- ACTIVITY -
Return the run of lines below that opens with the line containing "by apply (store_svc_keys" and closes with the line containing "End GetFailures.", keeping each one exact.

[Stored data entries]
(** X7: when the dashboard has no room, [get] of a new name raises but
    the record stays.  For a name that is not in the table, with the
    config store and the catalog answering, if every cell of the walk from
    the wanted position is taken then [get] raises [TypeError], and the
    table afterwards holds the old entries followed by the new record,
    which has no position. *)
Theorem get_no_room_keeps_record w name ps m meta cf :
  lookup_svc name (_state m) = None →
  w_load_config w name = Return cf → w_image_meta w name = Return meta →
  _allocate m name (wanted_for' (params_pos ps) meta cf).1
                   (wanted_for' (params_pos ps) meta cf).2 = None →
  ∃ m' s, get w name ps m = (m', [], Raise TypeError) ∧
          (_state m').*1 = (_state m).*1 ++ [name] ∧
          lookup_svc name (_state m') = Some s ∧
          svc_pos s = {| pos_col := None; pos_row := None |}.
Proof.
  intros Hl Hc Hm Hnone.
  rewrite (get_new SHARED_CONFIG_KEY DEFAULT_COL DEFAULT_ROW set_env
             w name ps m meta cf Hl Hc Hm).
  destruct (wanted_for' (params_pos ps) meta cf) as [col row] eqn:Hw.
  simpl in Hnone. unfold place_step.
  rewrite allocate_build_step, allocate_env_step, allocate_created, Hnone by done.
  set (m1 := build_step ps name (env_step' _ name (created' name meta cf m))).
  assert (svc_pos <$> lookup_svc name (_state m1)
          = Some {| pos_col := None; pos_row := None |}) as Hpos.
  { unfold m1. rewrite pos_build_step, pos_env_step, lookup_created.
    by destruct meta. }
  destruct (lookup_svc name (_state m1)) as [s|] eqn:Hs; [|done].
  exists m1, s. split_and!; [done| |done|by injection Hpos].
  assert (∀ f m0, (_state (touch name f m0)).*1 = (_state m0).*1) as Hkeys.
  { intros f m0. unfold touch, update_svc. simpl.
    destruct (lookup_svc name (_state m0)) as [s0|] eqn:E; [|done].
    by apply (store_svc_keys name _ s0). }
  unfold m1, build_step, env_step.
  destruct (p_build_options ps) as [bo|]; [destruct (negb _)|];
    destruct (bool_decide _); rewrite ?Hkeys;
    unfold created; simpl;
    by rewrite state_cache_shared, (store_svc_new name _ _ Hl), fmap_app.
Qed.

End GetFailures.

Lemma get_collaborator_fails_witness :
  ∃ m', State.get "shared" 0 0 State.set_env_replace store_down "db"
          State.no_params web_known = (m', [], Raise ConnectionRefusedError) ∧
        State._state m' = State._state web_known.
Proof.
  apply (get_collaborator_fails "shared" 0 0 State.set_env_replace store_down
           "db" State.no_params web_known ConnectionRefusedError);
    [by vm_compute | by left].
Defined.

Lemma get_no_room_keeps_record_witness :
  ∃ m' s, State.get "shared" 1 1 State.set_env_replace State.quiet "new"
            State.no_params crowded_web = (m', [], Raise TypeError) ∧
          (State._state m').*1 = (State._state crowded_web).*1 ++ ["new"] ∧
          State.lookup_svc "new" (State._state m') = Some s ∧
          State.svc_pos s = {| State.pos_col := None; State.pos_row := None |}.
Proof.
  apply (get_no_room_keeps_record "shared" 1 1 State.set_env_replace State.quiet
           "new" State.no_params crowded_web None None);
    [by vm_compute | done | done | by vm_compute].
Defined.

(** * Registrations and autostart *)

Section Registrations.

Import State.

Variable FRONTIER_SERVICE : string.
Variable SHARED_CONFIG_KEY : string.
Variables DEFAULT_COL DEFAULT_ROW : Z.
Variable set_env : gmap string string → gmap string string → gmap string string.
Variable is_active : ServiceState → bool.
Variable methods : ServiceState → list string.
Variable dumps : list string → string.
Variable hash : string → Z.

Local Abbreviation get := (State.get SHARED_CONFIG_KEY DEFAULT_COL DEFAULT_ROW set_env).
Local Abbreviation check_regs_changed :=
  (State.check_regs_changed FRONTIER_SERVICE SHARED_CONFIG_KEY DEFAULT_COL
     DEFAULT_ROW set_env is_active methods dumps hash).
Local Abbreviation request_app_state :=
  (State.request_app_state FRONTIER_SERVICE SHARED_CONFIG_KEY DEFAULT_COL
     DEFAULT_ROW set_env is_active methods).
Local Abbreviation registrations := (State.registrations is_active methods).
Local Abbreviation run_service :=
  (State.run_service SHARED_CONFIG_KEY DEFAULT_COL DEFAULT_ROW set_env).

Implicit Types (w : world) (m : StateManager) (name : string).
Implicit Types (s : ServiceState).

Lemma request_app_state_hash w name m :
  registrations_hash (request_app_state w name m).1.1 = registrations_hash m.
Proof.
  unfold State.request_app_state.
  pose proof (get_hash SHARED_CONFIG_KEY DEFAULT_COL DEFAULT_ROW set_env
                w name no_params m) as [Hh Ht].
  destruct (get w name no_params m) as [[m1 tr] [svc|e]] eqn:E;
    simpl in Hh, Ht; subst tr.
  - erewrite bind_step; [|exact E].
    erewrite bind_step; [|reflexivity].
    erewrite bind_emit; [|reflexivity].
    destruct (w_rpc_request w name) as [status|e]; simpl; done.
  - erewrite bind_raise; [|exact E]. done.
Qed.

(** X8: a change of the registrations is announced at most once.
    Whatever happens to the probe (the frontier answers, [rpc.request]
    raises, or [get] cannot hand over the frontier's record),
    [check_regs_changed] leaves as stored hash the hash of the
    registrations it computed; so a second call on unchanged registrations
    sends nothing, also when the first probe failed. *)
Theorem check_regs_changed_once w w' m :
  registrations_hash (check_regs_changed w m).1.1
    = HashInt (hash (dumps (registrations m))) ∧
  (registrations (check_regs_changed w m).1.1 = registrations m →
     check_regs_changed w' (check_regs_changed w m).1.1
     = ((check_regs_changed w m).1.1, [], Return tt)).
Proof.
  assert (registrations_hash (check_regs_changed w m).1.1
          = HashInt (hash (dumps (registrations m)))) as Hstored.
  { unfold State.check_regs_changed.
    erewrite bind_step; [|reflexivity].
    destruct (bool_decide_reflect
                (HashInt (hash (dumps (registrations m))) ≠ registrations_hash m))
      as [Hne|Heq].
    - erewrite bind_step; [|reflexivity]. by rewrite request_app_state_hash.
    - simpl. by destruct (decide (HashInt (hash (dumps (registrations m)))
                                   = registrations_hash m)). }
  split; [done|]. intros Hregs.
  set (m' := (check_regs_changed w m).1.1) in *.
  unfold State.check_regs_changed at 1.
  erewrite bind_step; [|reflexivity].
  rewrite Hregs, Hstored. by rewrite bool_decide_eq_false_2 by (by intros ?).
Qed.

(** [handle_auto_start]: [should_start()] answers the started set;
    [image_navigator.is_native] is the catalog's. *)
Definition handle_auto_start (is_native : string → bool)
    (should_start : result (list string)) w : M unit :=
  services <- lift should_start ;;
  for_each services (λ item,
    svc <- get w item no_params ;;
    if negb (is_active svc) && is_native (svc_name svc)
    then run_service w (svc_name svc) ;;; ret tt
    else ret tt).

Lemma for_each_raises {A} (a : A) (rest : list A) (body : A → M unit) m m1 tr e :
  body a m = (m1, tr, Raise e) → for_each (a :: rest) body m = (m1, tr, Raise e).
Proof. intros H. simpl. by erewrite bind_raise. Qed.

Lemma for_each_skips {A} (l : list A) (body : A → M unit) m :
  (∀ a, a ∈ l → body a m = (m, [], Return tt)) →
  for_each l body m = (m, [], Return tt).
Proof.
  induction l as [|a l IH]; intros H; simpl; [done|].
  erewrite bind_step; [|apply H; left].
  apply IH. intros b Hb. apply H. by right.
Qed.

(** X9: autostart stops at the first service that fails to start.  If
    the first name of the started set has a record that is not active, is
    native, and whose [run_container] raises, [handle_auto_start] raises
    that exception with the record left in override [STARTING]; the names
    after it are not looked at. *)
Theorem handle_auto_start_stops (is_native : string → bool) w item
    (rest : list string) m s e :
  lookup_svc item (_state m) = Some s → svc_name s = item →
  is_active s = false → is_native item = true →
  w_run_container w item = Raise e →
  handle_auto_start is_native (Return (item :: rest)) w m
  = (touch item (set_status_override STATUS_STARTING)
       (touch item clean_status m), [], Raise e).
Proof.
  intros Hl Hn Hact Hnat He. unfold handle_auto_start.
  erewrite bind_step; [|reflexivity].
  apply for_each_raises.
  erewrite bind_step; [|by apply get_present_no_params].
  rewrite Hact, Hn, Hnat. simpl.
  erewrite bind_raise; [done|].
  apply (run_service_raises FRONTIER_SERVICE SHARED_CONFIG_KEY DEFAULT_COL DEFAULT_ROW
           set_env is_active methods dumps hash w item m s e Hl He).
Qed.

- THE ANSWER -
    by apply (store_svc_keys name _ s0). }
  unfold m1, build_step, env_step.
  destruct (p_build_options ps) as [bo|]; [destruct (negb _)|];
    destruct (bool_decide _); rewrite ?Hkeys;
    unfold created; simpl;
    by rewrite state_cache_shared, (store_svc_new name _ _ Hl), fmap_app.
Qed.

End GetFailures.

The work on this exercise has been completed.